Key highlights from management commentary

* In the overall portfolio, the management expects the Facilities Management business to be the biggest gainer post COVID-19 – given that it has transferred under the health and safety issue and clients are now more concerned with hygiene and sanitization.

* Within the BFSI segment, banks are implementing massive cost cuts. They are reducing the number of employees hired earlier for ATMs and moving to alarmbased and moving guard systems.

* SIS announced its Vision 2025 with two goals: a) converting its market leadership into market share and b) achieving 20% of the group EBITDA in 2025 through tech-based solutions.

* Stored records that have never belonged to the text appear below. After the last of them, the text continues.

(** * csvtojson.py: exchange-rate CSV to JSON converter

    A shallow embedding of [src/csvtojson.py] and of the parts of the
    Python standard library it calls, followed by the properties of the
    conversion contract.

    Conventions of the model.
    - A Python [str] is a [string]; one [ascii] is one character, so the
      model covers ASCII text (the non-ASCII letters of the script's own
      French messages are kept as their UTF-8 bytes).
    - A Python [float] is an IEEE-754 binary64 value, [spec_float].
    - Exceptions are values of [exn]; library functions that may raise
      return a [result], effectful code lives in the monad [M] over a
      [world] made of the file system, [sys.argv] and standard output. *)

From Stdlib Require Import ZArith NArith Ascii String List Bool Lia.
From Stdlib Require Import Floats.SpecFloat.
From stdpp Require Import base gmap strings pretty.
Import ListNotations.

Local Open Scope string_scope.
Local Open Scope list_scope.

(** ** Characters and strings *)

Definition LF : ascii := "010"%char.
Definition CR : ascii := "013"%char.
Definition DQUOTE : ascii := "034"%char.
Definition SQUOTE : ascii := "039"%char.
Definition BACKSLASH : ascii := "092"%char.

Definition is_digit (c : ascii) : bool :=
  (("0" <=? c) && (c <=? "9"))%char.

Definition digit_value (c : ascii) : N := (N_of_ascii c - 48)%N.

(** [Py_ISSPACE]: the six ASCII white-space characters. *)
Definition Py_ISSPACE (c : ascii) : bool :=
  let n := N_of_ascii c in ((9 <=? n) && (n <=? 13) || (n =? 32))%N.

(** ASCII lower-casing, for case-insensitive keyword matches. *)
Definition to_lower (c : ascii) : ascii :=
  if (("A" <=? c) && (c <=? "Z"))%char
  then ascii_of_N (N_of_ascii c + 32) else c.

Fixpoint string_rev_onto (s acc : string) : string :=
  match s with
  | "" => acc
  | String c s' => string_rev_onto s' (String c acc)
  end.

Definition string_rev (s : string) : string := string_rev_onto s "".

Fixpoint string_forallb (p : ascii -> bool) (s : string) : bool :=
  match s with
  | "" => true
  | String c s' => p c && string_forallb p s'
  end.

Fixpoint string_existsb (p : ascii -> bool) (s : string) : bool :=
  match s with
  | "" => false
  | String c s' => p c || string_existsb p s'
  end.

(** [s] occurs inside [t]. *)
Definition substring_of (s t : string) : Prop :=
  exists pre post, t = pre +:+ s +:+ post.

(** Fixed-width decimal rendering, zero padded ([%04d], [%02d]); exact for
    [n < 10 ^ width]. *)
Fixpoint zero_padded (width : nat) (n : N) : string :=
  match width with
  | O => ""
  | S w => zero_padded w (n / 10) +:+ String (ascii_of_N (48 + n mod 10)) ""
  end.

(** The text of some lines, each closed by [eol] except, when
    [final_newline] is off, the last. *)
Fixpoint join_lines (eol : string) (final_newline : bool) (lines : list string) : string :=
  match lines with
  | [] => ""
  | [line] => if final_newline then line +:+ eol else line
  | line :: rest => line +:+ eol +:+ join_lines eol final_newline rest
  end.

Definition hex_digit (n : N) : ascii :=
  if (n <? 10)%N then ascii_of_N (48 + n) else ascii_of_N (87 + n).

(** [repr] of a [str] (ASCII case of CPython's [unicode_repr]): single
    quotes unless the text holds a single quote and no double quote;
    the quote, the backslash and the control characters are escaped. *)
Definition repr_char (quote : ascii) (c : ascii) : string :=
  if ((c =? quote) || (c =? BACKSLASH))%char then String BACKSLASH (String c "")
  else if (c =? "009")%char then String BACKSLASH "t"
  else if (c =? LF)%char then String BACKSLASH "n"
  else if (c =? CR)%char then String BACKSLASH "r"
  else let n := N_of_ascii c in
       if ((n <? 32) || (n =? 127))%N
       then String BACKSLASH (String "x" (String (hex_digit (n / 16))
                                            (String (hex_digit (n mod 16)) "")))
       else String c "".

Fixpoint repr_body (quote : ascii) (s : string) : string :=
  match s with
  | "" => ""
  | String c s' => repr_char quote c +:+ repr_body quote s'
  end.

Definition repr (s : string) : string :=
  let quote :=
    if string_existsb (Ascii.eqb SQUOTE) s && negb (string_existsb (Ascii.eqb DQUOTE) s)
    then DQUOTE else SQUOTE in
  String quote (repr_body quote s +:+ String quote "").

(** ** Exceptions and results *)

(** The exceptions the script can meet; all of them derive from
    [Exception], so the script's outer [except Exception] catches each. *)
Inductive exn : Type :=
| StopIteration
| ValueError (msg : string)
| csv_Error (msg : string)
| FileNotFoundError (filename : string)
| PermissionError (filename : string).

(** [str(e)], as interpolated by [f"{e}"]. *)
Definition str_exn (e : exn) : string :=
  match e with
  | StopIteration => ""
  | ValueError msg => msg
  | csv_Error msg => msg
  | FileNotFoundError f => "[Errno 2] No such file or directory: " +:+ repr f
  | PermissionError f => "[Errno 13] Permission denied: " +:+ repr f
  end.

Definition is_ValueError (e : exn) : bool :=
  match e with ValueError _ => true | _ => false end.

Definition is_Exception (e : exn) : bool := true.

Inductive result (A : Type) : Type :=
| Ok (a : A)
| Raise (e : exn).
Arguments Ok {A} a.
Arguments Raise {A} e.

(** ** Python values that reach [json.dump] *)

#[warnings="-register-all"]
Inductive value : Type :=
| VStr (s : string)
| VFloat (x : spec_float)
| VList (items : list value)
| VDict (items : list (string * value)).

(** ** The state-and-exception monad of the script

    The world holds the regular files with their text, the paths the
    operating system refuses to open for reading or for writing, the
    command line, and the lines printed so far (one entry per [print]). *)

Record world : Type := mkWorld {
  files : gmap string string;
  read_denied : gset string;
  write_denied : gset string;
  sys_argv : list string;
  stdout : list string
}.

Definition M (A : Type) : Type := world -> result A * world.

Definition ret {A} (a : A) : M A := fun w => (Ok a, w).

Definition raise {A} (e : exn) : M A := fun w => (Raise e, w).

Definition bind {A B} (m : M A) (k : A -> M B) : M B :=
  fun w => match m w with
           | (Ok a, w') => k a w'
           | (Raise e, w') => (Raise e, w')
           end.

(** [try: body  except <class> as e: handler e]; an exception outside the
    class keeps propagating. *)
Definition try_except {A} (body : M A) (class : exn -> bool) (handler : exn -> M A) : M A :=
  fun w => match body w with
           | (Ok a, w') => (Ok a, w')
           | (Raise e, w') => if class e then handler e w' else (Raise e, w')
           end.

Definition lift {A} (r : result A) : M A := fun w => (r, w).

Declare Scope py_scope.
Delimit Scope py_scope with py.
Notation "'do' x <- m ; k" := (bind m (fun x => k))
  (at level 10, x name, m at level 100, k at level 200) : py_scope.
Notation "'do' ' p <- m ; k" := (bind m (fun p => k))
  (at level 10, p pattern, m at level 100, k at level 200) : py_scope.
Notation "'run' m ; k" := (bind m (fun _ => k))
  (at level 10, m at level 100, k at level 200) : py_scope.
Notation "'try' body 'except' class 'as' e => handler" :=
  (try_except body class (fun e => handler))
  (at level 10, body at level 200, class at level 9, e name, handler at level 200) : py_scope.

(** The world after some more lines were printed, and after a file was
    (re)written in full; used to state what a run leaves behind. *)
Definition printed (w : world) (lines : list string) : world :=
  mkWorld (files w) (read_denied w) (write_denied w) (sys_argv w)
          (stdout w ++ lines).

Definition written (w : world) (path text : string) : world :=
  mkWorld (<[path := text]> (files w)) (read_denied w) (write_denied w)
          (sys_argv w) (stdout w).

Module builtins.

(** [print(line)]. *)
Definition print (line : string) : M unit :=
  fun w => (Ok tt, mkWorld (files w) (read_denied w) (write_denied w)
                           (sys_argv w) (stdout w ++ [line])).

(** *** [float(str)]

    [float_from_string]: white space is stripped from both ends,
    underscores are accepted between digits only
    ([_Py_string_to_number_with_underscores]), and the rest must be, in
    full, an optional sign followed by digits with an optional point and
    exponent, or by [inf], [infinity] or [nan] in any letter case. *)

Fixpoint lstrip (s : string) : string :=
  match s with
  | String c s' => if Py_ISSPACE c then lstrip s' else s
  | "" => ""
  end.

Definition strip (s : string) : string :=
  string_rev (lstrip (string_rev (lstrip s))).

Fixpoint remove_underscores (prev : ascii) (s : string) : option string :=
  match s with
  | "" => if (prev =? "_")%char then None else Some ""
  | String c s' =>
      if (c =? "_")%char then
        if is_digit prev then remove_underscores c s' else None
      else if (prev =? "_")%char && negb (is_digit c) then None
      else String c <$> remove_underscores c s'
  end.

* In the case of Vision 2025, the management intends to focus on achieving 85% growth organically and the balance inorganically. Inorganic acquisitions are merely a strategic move by the company; the real growth is expected to come by means of organic levers.

 

Valuation and view

* Over the medium term, as both the central and state governments look to liberalize and formalize the labor markets, SIS should be among the biggest direct beneficiaries.

* We value SECIS at INR540 per share using SOTP: 1) DCF for the India Security business (INR270), 2) an EV/EBITDA multiple of 8x (INR170) for the International Security business (in line with global peers), and 3) DCF for the Facilities Management business (INR100). Adjusting for net debt per share of INR5, we arrive at TP of INR540 per share.

* Our TP implies a target P/E multiple of ~26x/21x for FY22E/FY23E. We view this as reasonable, given its strong growth profile and unique resilience to macroeconomic shocks.